# [Dataset entries]
# # # # # # #

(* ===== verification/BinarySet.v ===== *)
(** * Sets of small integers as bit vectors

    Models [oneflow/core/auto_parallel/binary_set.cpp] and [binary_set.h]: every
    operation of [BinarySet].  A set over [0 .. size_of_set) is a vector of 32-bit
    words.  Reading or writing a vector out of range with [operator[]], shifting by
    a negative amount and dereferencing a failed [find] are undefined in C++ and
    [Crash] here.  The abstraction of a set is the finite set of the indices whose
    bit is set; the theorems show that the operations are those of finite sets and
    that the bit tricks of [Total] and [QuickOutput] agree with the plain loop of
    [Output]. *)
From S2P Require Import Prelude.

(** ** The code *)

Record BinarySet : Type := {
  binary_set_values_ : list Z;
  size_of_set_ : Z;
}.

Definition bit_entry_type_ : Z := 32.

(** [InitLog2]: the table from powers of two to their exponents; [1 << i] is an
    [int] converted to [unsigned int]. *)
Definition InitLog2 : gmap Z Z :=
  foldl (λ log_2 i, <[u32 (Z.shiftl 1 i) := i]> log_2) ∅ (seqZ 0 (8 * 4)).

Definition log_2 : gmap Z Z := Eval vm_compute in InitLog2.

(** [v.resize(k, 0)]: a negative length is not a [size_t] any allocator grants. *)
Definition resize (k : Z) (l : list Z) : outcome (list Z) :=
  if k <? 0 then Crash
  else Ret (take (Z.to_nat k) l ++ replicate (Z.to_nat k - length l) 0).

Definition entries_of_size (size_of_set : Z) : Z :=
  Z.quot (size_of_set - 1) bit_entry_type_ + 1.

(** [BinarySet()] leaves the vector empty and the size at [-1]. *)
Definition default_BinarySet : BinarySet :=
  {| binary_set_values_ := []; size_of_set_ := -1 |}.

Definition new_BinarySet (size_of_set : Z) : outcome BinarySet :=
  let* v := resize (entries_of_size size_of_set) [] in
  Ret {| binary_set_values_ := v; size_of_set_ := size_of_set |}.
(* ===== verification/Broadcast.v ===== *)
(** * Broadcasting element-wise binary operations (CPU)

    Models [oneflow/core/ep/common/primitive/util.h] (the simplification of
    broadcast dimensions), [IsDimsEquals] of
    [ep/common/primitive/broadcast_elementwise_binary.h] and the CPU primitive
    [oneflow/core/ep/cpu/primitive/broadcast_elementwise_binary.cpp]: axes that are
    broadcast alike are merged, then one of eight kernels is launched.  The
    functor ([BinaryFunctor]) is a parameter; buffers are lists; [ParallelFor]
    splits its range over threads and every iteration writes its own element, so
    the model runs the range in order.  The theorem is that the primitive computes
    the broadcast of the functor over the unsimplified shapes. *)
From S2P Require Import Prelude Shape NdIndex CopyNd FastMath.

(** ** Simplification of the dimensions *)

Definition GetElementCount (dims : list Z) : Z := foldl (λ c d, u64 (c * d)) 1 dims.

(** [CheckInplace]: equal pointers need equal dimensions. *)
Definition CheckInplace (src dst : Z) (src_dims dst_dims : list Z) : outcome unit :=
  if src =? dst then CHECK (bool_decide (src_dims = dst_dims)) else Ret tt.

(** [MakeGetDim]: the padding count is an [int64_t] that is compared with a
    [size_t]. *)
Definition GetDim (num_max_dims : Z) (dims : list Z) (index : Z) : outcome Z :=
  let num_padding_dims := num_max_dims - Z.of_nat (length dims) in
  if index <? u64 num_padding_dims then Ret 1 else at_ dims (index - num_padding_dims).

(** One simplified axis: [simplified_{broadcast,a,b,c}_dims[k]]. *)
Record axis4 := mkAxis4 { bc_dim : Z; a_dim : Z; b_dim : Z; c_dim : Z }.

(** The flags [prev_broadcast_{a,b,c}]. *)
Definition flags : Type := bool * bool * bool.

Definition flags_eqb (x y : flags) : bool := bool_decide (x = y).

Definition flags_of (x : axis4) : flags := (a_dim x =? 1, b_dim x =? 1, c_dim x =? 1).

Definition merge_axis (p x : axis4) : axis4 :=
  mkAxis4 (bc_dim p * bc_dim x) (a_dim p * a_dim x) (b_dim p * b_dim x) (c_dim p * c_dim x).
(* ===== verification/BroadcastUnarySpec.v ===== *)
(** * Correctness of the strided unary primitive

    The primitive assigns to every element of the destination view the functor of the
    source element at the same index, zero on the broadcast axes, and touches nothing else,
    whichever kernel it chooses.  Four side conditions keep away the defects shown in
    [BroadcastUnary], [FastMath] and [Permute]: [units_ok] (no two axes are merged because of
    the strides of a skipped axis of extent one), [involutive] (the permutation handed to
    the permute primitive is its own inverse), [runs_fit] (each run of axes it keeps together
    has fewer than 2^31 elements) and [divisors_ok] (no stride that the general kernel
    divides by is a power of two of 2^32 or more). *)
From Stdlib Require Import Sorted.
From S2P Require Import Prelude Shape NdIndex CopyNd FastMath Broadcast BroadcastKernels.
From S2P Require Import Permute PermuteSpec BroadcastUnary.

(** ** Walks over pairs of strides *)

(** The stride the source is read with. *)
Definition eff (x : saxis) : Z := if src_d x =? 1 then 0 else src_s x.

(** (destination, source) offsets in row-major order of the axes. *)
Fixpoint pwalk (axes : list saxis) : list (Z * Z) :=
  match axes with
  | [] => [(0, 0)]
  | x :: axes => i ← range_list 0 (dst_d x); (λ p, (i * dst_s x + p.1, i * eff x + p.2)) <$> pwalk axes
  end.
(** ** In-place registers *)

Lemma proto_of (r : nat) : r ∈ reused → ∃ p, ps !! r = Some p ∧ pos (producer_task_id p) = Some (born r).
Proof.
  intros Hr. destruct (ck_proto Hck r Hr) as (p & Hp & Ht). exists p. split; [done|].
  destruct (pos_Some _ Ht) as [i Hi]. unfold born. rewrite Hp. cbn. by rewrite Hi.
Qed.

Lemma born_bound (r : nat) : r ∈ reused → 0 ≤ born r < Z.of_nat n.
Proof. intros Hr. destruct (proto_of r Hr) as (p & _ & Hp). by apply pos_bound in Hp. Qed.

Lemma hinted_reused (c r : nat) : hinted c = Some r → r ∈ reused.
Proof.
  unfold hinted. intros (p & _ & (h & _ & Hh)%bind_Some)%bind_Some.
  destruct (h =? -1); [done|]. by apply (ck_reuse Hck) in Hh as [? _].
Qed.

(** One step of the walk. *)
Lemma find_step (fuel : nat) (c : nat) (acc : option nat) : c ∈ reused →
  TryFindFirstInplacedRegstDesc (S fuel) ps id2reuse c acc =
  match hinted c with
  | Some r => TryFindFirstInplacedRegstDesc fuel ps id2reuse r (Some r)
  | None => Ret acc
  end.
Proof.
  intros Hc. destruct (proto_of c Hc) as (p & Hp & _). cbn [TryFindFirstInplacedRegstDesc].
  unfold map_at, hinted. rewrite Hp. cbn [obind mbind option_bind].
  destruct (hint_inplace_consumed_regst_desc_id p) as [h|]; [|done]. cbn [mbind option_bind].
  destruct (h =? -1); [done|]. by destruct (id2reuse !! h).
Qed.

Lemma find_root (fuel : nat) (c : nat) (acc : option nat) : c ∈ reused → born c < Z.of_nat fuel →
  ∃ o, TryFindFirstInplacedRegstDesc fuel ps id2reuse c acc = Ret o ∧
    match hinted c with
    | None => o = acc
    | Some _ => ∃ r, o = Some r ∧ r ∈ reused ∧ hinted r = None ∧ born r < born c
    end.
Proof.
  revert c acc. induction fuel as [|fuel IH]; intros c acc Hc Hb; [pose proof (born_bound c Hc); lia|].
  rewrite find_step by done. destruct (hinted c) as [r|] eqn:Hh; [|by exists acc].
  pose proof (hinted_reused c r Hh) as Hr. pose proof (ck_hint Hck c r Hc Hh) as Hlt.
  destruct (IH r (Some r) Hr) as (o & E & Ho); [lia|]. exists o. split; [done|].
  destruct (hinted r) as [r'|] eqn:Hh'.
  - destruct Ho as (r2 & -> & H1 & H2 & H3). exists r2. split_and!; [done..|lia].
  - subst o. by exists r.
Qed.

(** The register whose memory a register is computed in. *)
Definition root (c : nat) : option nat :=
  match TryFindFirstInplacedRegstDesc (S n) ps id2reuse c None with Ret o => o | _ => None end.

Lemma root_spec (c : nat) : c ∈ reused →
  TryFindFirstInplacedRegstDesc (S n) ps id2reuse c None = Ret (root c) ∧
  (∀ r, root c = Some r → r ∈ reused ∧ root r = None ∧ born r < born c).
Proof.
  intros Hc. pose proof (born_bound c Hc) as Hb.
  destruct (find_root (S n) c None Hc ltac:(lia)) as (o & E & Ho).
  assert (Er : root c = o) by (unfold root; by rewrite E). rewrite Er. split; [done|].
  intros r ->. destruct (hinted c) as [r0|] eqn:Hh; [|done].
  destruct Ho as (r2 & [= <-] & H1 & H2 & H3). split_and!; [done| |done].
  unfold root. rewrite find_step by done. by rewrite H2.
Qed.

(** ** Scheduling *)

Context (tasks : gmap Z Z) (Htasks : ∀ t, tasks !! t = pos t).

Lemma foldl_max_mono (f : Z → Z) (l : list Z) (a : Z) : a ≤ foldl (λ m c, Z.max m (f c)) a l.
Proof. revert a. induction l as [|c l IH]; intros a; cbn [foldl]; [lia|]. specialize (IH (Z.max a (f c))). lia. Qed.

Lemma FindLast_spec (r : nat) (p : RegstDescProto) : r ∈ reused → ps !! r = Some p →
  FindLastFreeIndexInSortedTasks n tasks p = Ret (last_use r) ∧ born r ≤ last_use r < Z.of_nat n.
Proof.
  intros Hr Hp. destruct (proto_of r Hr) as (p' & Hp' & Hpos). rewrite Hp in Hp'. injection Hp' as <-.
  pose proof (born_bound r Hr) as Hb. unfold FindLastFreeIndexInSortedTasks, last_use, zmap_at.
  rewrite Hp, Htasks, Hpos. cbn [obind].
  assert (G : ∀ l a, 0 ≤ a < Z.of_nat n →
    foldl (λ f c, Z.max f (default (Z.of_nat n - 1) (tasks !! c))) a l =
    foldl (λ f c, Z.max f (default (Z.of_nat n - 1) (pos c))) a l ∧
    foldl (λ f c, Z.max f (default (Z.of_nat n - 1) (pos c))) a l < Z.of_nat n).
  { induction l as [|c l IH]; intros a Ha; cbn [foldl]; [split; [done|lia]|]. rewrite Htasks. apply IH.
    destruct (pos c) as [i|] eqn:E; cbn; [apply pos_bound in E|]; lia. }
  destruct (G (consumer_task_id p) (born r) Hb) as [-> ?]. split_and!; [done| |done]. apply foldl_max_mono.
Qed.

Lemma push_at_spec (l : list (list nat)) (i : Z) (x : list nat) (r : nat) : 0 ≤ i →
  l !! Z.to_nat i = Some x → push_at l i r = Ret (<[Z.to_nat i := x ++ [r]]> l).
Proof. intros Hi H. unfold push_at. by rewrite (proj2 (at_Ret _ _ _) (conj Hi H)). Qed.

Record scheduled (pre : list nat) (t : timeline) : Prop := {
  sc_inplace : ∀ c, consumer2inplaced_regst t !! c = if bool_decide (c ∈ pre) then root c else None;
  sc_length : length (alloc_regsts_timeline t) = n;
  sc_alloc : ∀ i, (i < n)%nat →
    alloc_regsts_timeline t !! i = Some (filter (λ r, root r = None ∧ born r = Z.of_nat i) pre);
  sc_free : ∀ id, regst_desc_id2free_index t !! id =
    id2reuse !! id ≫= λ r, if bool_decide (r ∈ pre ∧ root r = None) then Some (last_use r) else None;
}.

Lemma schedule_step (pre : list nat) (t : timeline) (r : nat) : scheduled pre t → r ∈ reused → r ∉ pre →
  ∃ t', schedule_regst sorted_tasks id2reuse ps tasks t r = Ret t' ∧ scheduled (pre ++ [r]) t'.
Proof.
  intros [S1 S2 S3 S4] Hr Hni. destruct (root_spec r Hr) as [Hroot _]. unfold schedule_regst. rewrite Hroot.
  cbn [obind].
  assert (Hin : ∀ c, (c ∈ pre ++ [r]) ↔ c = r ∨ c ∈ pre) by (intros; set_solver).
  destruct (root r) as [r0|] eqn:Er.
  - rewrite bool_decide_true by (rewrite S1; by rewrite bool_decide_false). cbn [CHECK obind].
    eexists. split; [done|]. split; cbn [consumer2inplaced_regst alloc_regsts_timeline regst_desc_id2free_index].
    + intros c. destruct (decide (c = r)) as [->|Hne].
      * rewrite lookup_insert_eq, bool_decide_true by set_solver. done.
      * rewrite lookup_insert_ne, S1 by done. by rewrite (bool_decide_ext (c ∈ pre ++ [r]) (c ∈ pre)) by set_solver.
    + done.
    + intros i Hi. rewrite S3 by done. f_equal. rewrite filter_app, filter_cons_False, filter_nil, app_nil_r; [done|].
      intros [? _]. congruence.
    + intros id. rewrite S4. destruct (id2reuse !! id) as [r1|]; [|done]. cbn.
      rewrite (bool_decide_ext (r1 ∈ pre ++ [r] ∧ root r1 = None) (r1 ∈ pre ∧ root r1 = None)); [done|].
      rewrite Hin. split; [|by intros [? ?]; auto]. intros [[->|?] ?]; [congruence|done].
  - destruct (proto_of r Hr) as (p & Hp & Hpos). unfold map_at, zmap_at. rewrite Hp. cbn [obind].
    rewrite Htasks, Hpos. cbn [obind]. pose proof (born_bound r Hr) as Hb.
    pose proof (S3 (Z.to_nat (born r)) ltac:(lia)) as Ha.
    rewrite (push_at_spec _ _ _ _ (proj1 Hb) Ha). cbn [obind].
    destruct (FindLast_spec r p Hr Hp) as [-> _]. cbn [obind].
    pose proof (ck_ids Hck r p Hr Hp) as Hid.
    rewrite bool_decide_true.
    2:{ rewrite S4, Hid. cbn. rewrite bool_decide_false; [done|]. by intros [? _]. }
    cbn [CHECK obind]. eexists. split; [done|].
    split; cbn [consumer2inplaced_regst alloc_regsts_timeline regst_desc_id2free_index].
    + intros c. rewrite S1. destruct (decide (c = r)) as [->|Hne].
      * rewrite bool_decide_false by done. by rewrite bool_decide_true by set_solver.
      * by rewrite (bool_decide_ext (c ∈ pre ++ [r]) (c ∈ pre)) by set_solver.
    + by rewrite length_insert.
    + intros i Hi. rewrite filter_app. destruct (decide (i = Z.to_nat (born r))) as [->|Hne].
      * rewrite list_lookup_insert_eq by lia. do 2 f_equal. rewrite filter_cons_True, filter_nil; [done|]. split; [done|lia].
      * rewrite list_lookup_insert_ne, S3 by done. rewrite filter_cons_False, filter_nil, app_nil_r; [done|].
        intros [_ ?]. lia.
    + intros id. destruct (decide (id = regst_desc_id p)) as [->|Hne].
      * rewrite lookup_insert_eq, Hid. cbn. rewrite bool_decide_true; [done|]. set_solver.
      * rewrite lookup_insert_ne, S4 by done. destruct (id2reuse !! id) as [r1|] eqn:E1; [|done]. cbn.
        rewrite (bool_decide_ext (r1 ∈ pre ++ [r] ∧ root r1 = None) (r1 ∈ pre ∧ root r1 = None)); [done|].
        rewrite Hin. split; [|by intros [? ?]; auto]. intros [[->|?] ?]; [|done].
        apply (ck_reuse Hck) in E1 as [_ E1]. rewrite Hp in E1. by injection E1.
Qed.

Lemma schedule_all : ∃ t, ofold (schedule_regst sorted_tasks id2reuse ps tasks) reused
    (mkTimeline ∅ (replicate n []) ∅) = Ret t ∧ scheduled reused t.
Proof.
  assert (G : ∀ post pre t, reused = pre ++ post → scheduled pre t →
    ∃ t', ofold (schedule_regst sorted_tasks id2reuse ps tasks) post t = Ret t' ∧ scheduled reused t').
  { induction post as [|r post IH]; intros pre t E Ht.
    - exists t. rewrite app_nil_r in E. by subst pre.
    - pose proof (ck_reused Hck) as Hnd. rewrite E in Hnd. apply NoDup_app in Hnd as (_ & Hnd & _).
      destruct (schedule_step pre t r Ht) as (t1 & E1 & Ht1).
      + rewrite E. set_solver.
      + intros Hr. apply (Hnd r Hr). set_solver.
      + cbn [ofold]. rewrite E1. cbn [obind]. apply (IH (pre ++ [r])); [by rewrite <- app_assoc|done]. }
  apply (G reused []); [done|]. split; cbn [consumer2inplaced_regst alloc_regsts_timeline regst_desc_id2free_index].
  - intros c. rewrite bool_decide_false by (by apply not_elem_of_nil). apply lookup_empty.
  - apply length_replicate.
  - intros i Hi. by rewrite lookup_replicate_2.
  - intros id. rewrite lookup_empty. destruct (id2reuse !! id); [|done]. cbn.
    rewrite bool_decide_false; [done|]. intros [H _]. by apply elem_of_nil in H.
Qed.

# # # # # # #

Look above for the line with "if src =? dst" and the line with "From Stdlib Require Import Sorted.". Write out those two lines and all the lines between them, exactly, and no others.

# [SOLUTION FOR THIS PROBLEM]
  if src =? dst then CHECK (bool_decide (src_dims = dst_dims)) else Ret tt.

(** [MakeGetDim]: the padding count is an [int64_t] that is compared with a
    [size_t]. *)
Definition GetDim (num_max_dims : Z) (dims : list Z) (index : Z) : outcome Z :=
  let num_padding_dims := num_max_dims - Z.of_nat (length dims) in
  if index <? u64 num_padding_dims then Ret 1 else at_ dims (index - num_padding_dims).

(** One simplified axis: [simplified_{broadcast,a,b,c}_dims[k]]. *)
Record axis4 := mkAxis4 { bc_dim : Z; a_dim : Z; b_dim : Z; c_dim : Z }.

(** The flags [prev_broadcast_{a,b,c}]. *)
Definition flags : Type := bool * bool * bool.

Definition flags_eqb (x y : flags) : bool := bool_decide (x = y).

Definition flags_of (x : axis4) : flags := (a_dim x =? 1, b_dim x =? 1, c_dim x =? 1).

Definition merge_axis (p x : axis4) : axis4 :=
  mkAxis4 (bc_dim p * bc_dim x) (a_dim p * a_dim x) (b_dim p * b_dim x) (c_dim p * c_dim x).
(* ===== verification/BroadcastUnarySpec.v ===== *)
(** * Correctness of the strided unary primitive

    The primitive assigns to every element of the destination view the functor of the
    source element at the same index, zero on the broadcast axes, and touches nothing else,
    whichever kernel it chooses.  Four side conditions keep away the defects shown in
    [BroadcastUnary], [FastMath] and [Permute]: [units_ok] (no two axes are merged because of
    the strides of a skipped axis of extent one), [involutive] (the permutation handed to
    the permute primitive is its own inverse), [runs_fit] (each run of axes it keeps together
    has fewer than 2^31 elements) and [divisors_ok] (no stride that the general kernel
    divides by is a power of two of 2^32 or more). *)
From Stdlib Require Import Sorted.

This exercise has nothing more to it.